The Jobi manucode is a medium-sized bird of paradise, that grows up to 34cm long. It looks greenish blue, black and purple glossed crow-like with red iris, lightly crinkled bluish short upper breast and neck feathers. Time and weather permitting we should find some of New Guinea’s least-known species as well as many more wide-ranging species during the course of our time in these impressive mountains. We can always hope to see Long-tailed Paradigalla, a species that has only been seen by a handful of birders. We can also try to see Mountain Owlet-Nightjar and Felline Owlet-Nightjar at their roosting trees, and at night we will try and call in Papuan Boobook. Although West Papua has a reputation of being a tough birding destination, recent improvements in infrastructure, new guesthouses, and the discovery of more accessible sites means the wonders of the area are now available to all birders without the physical efforts required in the past.
After lunch we will walk down a narrow track to a hide where it is possible to see Western Parotia displaying from a discretely positioned hide. We may have to wait quite a while for the male to appear and a great deal of patience is required before he comes into the dancing ground arena, calling for some females to join him before we see his extravagant ‘ballerina dance’. Not far from this site we hope to see Vogelkop Bowerbird at a display site and there’s also a stake-out for displaying Magnificent Bird-of-Paradise nearby as well. If you stick with us for the entire day, we shall enjoy a packed lunch on site and continue our quest for some of the more elusive species already mentioned above throughout the afternoon. The final hour of light or so shall see us gathered at an open vantage point to witness evening flights of pigeons, hornbills and parrots, the latter usually including the restricted-range Brown Lory.
Please note that flights may well depart from the UK the day before. Any of the birds of paradise in the genus manucodia . Today we fly to Sorong, hopefully arriving in time to explore areas close to the city which host specialities like Blue-black Kingfisher and Black Thicket-Fantail. Basing ourselves in a comfortable hotel in Wamena we will make daily forays in 4WD vehicles for the journey up into the fabled Snow Mountains and in particular the Grand Baliem Valley. The journey is along winding roads, through wonderful forests where we will make several birding stops in search of our first specialties.
Alfonzo Bissonnette is a wildlife conservationist and a television personality. He is 29 years old. When he was just four years old, he found his first dead animal on the side of the road. From that day on, he knew that he wanted to work with animals.

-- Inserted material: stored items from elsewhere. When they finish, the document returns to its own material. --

Lemma second_chunk_facts :
  (∀ r, r ∈ c2 → keyed slug r = r) ∧ StronglySorted priority_rel c2 ∧
  NoDup (key_of <$> c2) ∧ (∀ r, r ∈ c2 → priority_ge_10 r = false).
Proof.
  assert (Hsub : ∀ r, r ∈ c2 → r ∈ queue).
  { intros r Hr. rewrite <- (take_drop 10 queue). apply elem_of_app. by right. }
  split; [intros r Hr; by apply queue_keyed, Hsub|]. split.
  { pose proof (sortBy_priority_sorted (keyed slug <$> reqs)) as Hs.
    rewrite <- (take_drop 10 queue) in Hs. by apply StronglySorted_app_1_r in Hs. }
  split.
  { pose proof queue_NoDup as Hnd.
    rewrite <- (take_drop 10 queue), fmap_app in Hnd. by apply NoDup_app in Hnd as (_ & _ & ?). }
  intros r Hr. by apply queue_high, Hsub.
Qed.

Lemma waiting_round_step (w : state) (t : turn) :
  (10 < length reqs ≤ 20)%nat →
  waiting_round slug c1 c2 w →
  waiting_round slug c1 c2 (step srv t w) ∨ rounds_done c1 c2 (step srv t w).
Proof.
  intros Hlen (rest & Htasks & Hrest & Hf & Hslug & Hmiss).
  destruct second_chunk_facts as (Hkeyed & Hsorted & Hnd & Hprio).
  destruct t as [dt|i|i].
  - left. exists rest. by repeat split.
  - destruct i as [|i].
    + right. rewrite (step_fire_combinedGet srv w 0 50 c2 true) by (by rewrite Htasks).
      destruct (last_round (remove_task 0 w) c2 true) as [Hall Hfs]; try done.
      * rewrite length_drop, queue_length. lia.
      * simpl. rewrite Htasks. simpl.
        eapply Forall_impl; [exact Hrest|]. intros t (ctx & -> & Hwf & _). by exists ctx.
      * split; [done|]. rewrite Hfs. unfold fetches at 1. simpl. fold (fetches w).
        by rewrite Hf.
    + left. simpl. rewrite Htasks. simpl.
      destruct (rest !! i) as [t|] eqn:Hi.
      * pose proof Hrest as Hrest'. rewrite Forall_forall in Hrest'.
        destruct (Hrest' t) as (ctx & -> & _); [by eapply list_elem_of_lookup_2|].
        exists rest. by repeat split.
      * exists rest. by repeat split.
  - destruct i as [|i].
    + left. simpl. rewrite Htasks. simpl. exists rest. by repeat split.
    + destruct (rest !! i) as [t|] eqn:Hi.
      2:{ left. simpl. rewrite Htasks. simpl. rewrite Hi. exists rest. by repeat split. }
      pose proof Hrest as Hrest'. rewrite Forall_forall in Hrest'.
      destruct (Hrest' t) as (ctx & -> & Hwf & Hdis); [by eapply list_elem_of_lookup_2|].
      assert (Hlook : tasks w !! S i = Some (PendingFetch ctx)) by (by rewrite Htasks).
      destruct (step_respond_frame srv w (S i) ctx Hlook Hwf Hsrv)
        as (_ & Hs' & _ & Ht' & _ & Hf' & Hc').
      left. exists (delete i rest). split.
      { rewrite Ht'. simpl. by rewrite Htasks. }
      split; [by apply Forall_delete|].
      split; [by rewrite Hf'|]. split; [by rewrite Hs'|].
      intros k Hk. rewrite Hc'; [by apply Hmiss|].
      intros Hin. by apply (Hdis k).
Qed.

Alfonzo has always been passionate about protecting the environment and its inhabitants. As a child, he would spend hours catching bugs and spiders in his backyard, then release them back into the wild unharmed. He later studied Wildlife Conservation at university, and now works tirelessly to protect endangered species all over the world.
Alfonzo is also a television personality. He has been featured on several shows about wildlife conservation, and has even hosted his own show about animal rescue operations.